*** Block opens ***
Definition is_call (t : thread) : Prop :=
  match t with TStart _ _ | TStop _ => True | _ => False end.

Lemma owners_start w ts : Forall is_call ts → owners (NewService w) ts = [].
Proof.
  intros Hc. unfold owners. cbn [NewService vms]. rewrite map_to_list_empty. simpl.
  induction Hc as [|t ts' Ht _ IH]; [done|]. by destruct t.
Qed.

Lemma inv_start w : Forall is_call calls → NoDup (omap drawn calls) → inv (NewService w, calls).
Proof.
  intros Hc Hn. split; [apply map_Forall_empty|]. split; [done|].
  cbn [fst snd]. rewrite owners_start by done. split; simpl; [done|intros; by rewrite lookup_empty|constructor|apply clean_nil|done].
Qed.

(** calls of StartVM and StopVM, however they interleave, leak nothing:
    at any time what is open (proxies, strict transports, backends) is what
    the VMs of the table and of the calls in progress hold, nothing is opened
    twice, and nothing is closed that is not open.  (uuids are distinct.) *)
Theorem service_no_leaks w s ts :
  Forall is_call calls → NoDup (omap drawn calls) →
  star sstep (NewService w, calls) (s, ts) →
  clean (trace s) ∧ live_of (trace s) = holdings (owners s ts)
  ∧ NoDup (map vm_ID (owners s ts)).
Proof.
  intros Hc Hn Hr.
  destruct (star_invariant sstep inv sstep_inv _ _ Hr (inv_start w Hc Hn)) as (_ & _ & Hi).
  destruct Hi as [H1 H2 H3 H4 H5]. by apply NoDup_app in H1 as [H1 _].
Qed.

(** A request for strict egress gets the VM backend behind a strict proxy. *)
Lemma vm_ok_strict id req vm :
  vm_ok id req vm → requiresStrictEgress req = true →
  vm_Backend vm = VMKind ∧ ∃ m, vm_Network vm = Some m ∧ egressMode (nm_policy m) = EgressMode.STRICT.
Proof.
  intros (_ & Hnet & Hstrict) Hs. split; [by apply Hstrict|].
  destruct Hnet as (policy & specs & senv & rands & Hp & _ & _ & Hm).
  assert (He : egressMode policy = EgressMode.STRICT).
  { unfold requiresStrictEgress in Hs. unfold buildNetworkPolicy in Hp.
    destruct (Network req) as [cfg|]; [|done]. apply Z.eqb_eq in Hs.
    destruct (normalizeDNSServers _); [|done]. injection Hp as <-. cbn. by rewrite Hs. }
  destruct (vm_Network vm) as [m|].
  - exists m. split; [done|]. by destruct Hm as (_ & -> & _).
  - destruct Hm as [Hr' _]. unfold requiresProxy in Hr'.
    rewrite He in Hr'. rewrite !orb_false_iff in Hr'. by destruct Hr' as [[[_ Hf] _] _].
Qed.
*** Block closes ***
*** Block opens ***
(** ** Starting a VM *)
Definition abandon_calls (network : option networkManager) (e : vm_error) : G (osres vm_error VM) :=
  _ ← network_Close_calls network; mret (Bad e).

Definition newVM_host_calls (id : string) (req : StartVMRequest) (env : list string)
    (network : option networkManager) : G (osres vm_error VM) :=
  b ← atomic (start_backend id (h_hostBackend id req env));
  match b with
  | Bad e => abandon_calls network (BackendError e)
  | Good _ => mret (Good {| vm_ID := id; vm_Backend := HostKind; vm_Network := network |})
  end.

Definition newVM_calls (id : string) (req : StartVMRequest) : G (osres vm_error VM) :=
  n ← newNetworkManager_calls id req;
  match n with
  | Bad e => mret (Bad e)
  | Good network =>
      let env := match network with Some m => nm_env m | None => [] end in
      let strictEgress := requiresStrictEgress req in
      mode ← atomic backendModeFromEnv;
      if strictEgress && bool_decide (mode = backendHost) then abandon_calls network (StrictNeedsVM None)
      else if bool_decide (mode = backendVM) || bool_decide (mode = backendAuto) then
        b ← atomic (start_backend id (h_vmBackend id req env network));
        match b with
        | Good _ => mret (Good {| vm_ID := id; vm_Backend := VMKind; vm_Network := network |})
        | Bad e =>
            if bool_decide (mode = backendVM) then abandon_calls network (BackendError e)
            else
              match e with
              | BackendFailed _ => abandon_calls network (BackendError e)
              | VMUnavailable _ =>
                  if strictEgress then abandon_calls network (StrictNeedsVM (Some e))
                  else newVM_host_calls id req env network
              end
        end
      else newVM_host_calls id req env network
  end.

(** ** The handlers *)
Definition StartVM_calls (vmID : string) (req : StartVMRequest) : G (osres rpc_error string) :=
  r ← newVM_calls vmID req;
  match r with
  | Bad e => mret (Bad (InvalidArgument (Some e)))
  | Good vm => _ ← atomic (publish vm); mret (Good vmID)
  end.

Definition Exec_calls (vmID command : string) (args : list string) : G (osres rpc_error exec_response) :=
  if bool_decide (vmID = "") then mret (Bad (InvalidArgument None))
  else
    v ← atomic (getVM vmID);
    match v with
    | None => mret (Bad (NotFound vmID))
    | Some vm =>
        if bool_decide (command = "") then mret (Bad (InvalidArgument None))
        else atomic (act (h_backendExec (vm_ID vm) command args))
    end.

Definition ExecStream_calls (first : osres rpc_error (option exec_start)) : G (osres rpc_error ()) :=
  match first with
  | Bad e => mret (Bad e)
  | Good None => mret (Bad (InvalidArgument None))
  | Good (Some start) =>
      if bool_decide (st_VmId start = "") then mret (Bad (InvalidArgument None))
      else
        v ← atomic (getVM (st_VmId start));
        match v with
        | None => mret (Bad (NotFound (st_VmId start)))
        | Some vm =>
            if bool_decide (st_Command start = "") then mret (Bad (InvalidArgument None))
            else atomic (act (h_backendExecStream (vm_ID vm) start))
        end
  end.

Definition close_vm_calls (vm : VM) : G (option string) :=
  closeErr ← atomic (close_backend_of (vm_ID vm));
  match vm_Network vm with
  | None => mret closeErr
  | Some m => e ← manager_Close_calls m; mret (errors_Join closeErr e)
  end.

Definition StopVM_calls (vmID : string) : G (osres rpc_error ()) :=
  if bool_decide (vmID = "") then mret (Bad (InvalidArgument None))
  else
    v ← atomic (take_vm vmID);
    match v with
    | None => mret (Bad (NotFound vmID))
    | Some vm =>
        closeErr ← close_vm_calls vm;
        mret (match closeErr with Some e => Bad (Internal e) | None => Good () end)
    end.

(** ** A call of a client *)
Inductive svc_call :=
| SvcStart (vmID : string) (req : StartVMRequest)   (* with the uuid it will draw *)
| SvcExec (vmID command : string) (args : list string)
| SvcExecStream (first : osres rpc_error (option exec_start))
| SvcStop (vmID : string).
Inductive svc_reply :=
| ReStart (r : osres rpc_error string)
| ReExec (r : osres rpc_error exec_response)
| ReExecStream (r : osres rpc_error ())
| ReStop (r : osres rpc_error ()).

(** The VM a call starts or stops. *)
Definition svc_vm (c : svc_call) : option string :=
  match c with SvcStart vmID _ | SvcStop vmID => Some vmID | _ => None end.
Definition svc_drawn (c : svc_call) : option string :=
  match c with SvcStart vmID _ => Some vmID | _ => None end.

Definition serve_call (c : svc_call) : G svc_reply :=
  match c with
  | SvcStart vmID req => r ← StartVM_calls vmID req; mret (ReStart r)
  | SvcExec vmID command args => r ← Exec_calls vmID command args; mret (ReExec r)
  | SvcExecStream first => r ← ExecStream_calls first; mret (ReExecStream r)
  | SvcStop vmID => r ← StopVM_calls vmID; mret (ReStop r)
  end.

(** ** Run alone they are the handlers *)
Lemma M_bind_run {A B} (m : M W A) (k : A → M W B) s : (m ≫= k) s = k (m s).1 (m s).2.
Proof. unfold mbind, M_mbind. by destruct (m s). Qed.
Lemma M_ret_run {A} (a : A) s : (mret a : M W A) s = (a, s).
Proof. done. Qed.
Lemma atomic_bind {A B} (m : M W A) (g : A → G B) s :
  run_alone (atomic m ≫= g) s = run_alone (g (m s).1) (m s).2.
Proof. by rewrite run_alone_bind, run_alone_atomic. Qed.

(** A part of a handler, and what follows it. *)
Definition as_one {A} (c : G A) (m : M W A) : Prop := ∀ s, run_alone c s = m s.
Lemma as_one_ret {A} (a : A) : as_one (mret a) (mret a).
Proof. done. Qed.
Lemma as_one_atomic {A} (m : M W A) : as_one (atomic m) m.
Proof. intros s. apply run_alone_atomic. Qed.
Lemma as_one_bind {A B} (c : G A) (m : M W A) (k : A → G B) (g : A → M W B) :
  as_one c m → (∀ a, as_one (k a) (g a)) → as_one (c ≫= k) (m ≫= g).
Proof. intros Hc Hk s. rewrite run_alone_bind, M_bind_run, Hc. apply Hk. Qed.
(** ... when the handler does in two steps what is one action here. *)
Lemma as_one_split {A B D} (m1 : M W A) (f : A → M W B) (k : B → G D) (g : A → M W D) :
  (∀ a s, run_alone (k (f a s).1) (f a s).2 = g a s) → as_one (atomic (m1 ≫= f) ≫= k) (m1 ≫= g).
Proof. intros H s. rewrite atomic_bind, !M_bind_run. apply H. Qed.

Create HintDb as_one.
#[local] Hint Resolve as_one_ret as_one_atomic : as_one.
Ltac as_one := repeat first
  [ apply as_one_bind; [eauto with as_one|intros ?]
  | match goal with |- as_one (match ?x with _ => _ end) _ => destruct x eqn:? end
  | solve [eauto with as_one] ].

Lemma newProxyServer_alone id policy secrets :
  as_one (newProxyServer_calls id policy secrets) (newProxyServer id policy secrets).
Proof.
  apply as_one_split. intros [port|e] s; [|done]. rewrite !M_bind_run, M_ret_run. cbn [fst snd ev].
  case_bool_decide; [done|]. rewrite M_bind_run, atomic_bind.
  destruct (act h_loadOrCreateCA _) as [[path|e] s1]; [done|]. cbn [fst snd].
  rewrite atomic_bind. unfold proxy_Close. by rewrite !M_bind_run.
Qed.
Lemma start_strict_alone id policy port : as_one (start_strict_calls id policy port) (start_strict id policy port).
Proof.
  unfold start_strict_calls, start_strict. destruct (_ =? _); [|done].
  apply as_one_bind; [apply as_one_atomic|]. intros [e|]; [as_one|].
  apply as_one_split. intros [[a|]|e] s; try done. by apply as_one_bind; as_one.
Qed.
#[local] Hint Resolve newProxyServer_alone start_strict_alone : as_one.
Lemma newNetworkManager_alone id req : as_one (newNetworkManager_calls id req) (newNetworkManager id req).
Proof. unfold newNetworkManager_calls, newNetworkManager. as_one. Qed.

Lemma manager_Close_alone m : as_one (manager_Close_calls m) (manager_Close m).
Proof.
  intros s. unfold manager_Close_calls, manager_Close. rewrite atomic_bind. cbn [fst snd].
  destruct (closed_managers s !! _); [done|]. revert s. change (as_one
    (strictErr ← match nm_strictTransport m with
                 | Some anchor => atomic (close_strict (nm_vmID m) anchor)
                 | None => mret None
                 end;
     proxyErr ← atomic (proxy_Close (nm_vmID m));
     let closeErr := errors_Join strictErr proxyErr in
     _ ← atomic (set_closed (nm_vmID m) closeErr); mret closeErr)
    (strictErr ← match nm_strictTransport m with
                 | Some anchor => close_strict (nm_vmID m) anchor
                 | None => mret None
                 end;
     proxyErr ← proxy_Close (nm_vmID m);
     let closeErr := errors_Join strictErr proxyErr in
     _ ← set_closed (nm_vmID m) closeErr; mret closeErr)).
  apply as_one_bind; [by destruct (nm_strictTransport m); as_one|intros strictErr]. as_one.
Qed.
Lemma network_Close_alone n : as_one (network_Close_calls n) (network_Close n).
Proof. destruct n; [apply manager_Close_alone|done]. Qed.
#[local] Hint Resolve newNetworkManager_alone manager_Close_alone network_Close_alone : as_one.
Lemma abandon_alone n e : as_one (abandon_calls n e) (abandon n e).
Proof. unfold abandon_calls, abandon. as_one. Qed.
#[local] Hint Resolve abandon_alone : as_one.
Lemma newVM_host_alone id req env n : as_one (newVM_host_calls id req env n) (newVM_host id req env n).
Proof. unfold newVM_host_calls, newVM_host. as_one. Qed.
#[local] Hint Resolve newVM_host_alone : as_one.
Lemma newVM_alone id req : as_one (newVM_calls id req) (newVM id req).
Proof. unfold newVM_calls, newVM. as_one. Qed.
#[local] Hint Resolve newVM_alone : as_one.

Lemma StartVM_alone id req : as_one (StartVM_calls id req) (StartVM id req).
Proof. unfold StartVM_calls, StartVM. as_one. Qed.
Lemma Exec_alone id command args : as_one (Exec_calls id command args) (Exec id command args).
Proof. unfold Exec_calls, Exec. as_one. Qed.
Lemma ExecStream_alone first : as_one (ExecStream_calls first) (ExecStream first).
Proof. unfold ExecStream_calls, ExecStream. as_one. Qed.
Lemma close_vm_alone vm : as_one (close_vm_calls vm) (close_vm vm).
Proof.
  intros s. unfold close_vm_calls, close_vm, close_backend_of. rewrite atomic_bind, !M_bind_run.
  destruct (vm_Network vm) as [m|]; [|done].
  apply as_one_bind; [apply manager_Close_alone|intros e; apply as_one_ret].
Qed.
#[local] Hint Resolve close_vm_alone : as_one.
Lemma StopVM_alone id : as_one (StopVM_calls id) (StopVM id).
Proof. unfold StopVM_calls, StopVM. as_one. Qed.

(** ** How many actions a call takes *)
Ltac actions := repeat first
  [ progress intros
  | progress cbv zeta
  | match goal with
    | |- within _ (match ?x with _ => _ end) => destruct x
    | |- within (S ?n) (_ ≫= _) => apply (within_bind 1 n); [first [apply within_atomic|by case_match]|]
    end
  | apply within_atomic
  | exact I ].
*** Block closes ***
## Exercise details
Give an exact copy of the lines above from the line with "(** ** A call of a client *)" up to and including the line with "(** The VM a call starts or stops. *)", and leave everything else out.

## Your solution
(** ** A call of a client *)
Inductive svc_call :=
| SvcStart (vmID : string) (req : StartVMRequest)   (* with the uuid it will draw *)
| SvcExec (vmID command : string) (args : list string)
| SvcExecStream (first : osres rpc_error (option exec_start))
| SvcStop (vmID : string).
Inductive svc_reply :=
| ReStart (r : osres rpc_error string)
| ReExec (r : osres rpc_error exec_response)
| ReExecStream (r : osres rpc_error ())
| ReStop (r : osres rpc_error ()).

(** The VM a call starts or stops. *)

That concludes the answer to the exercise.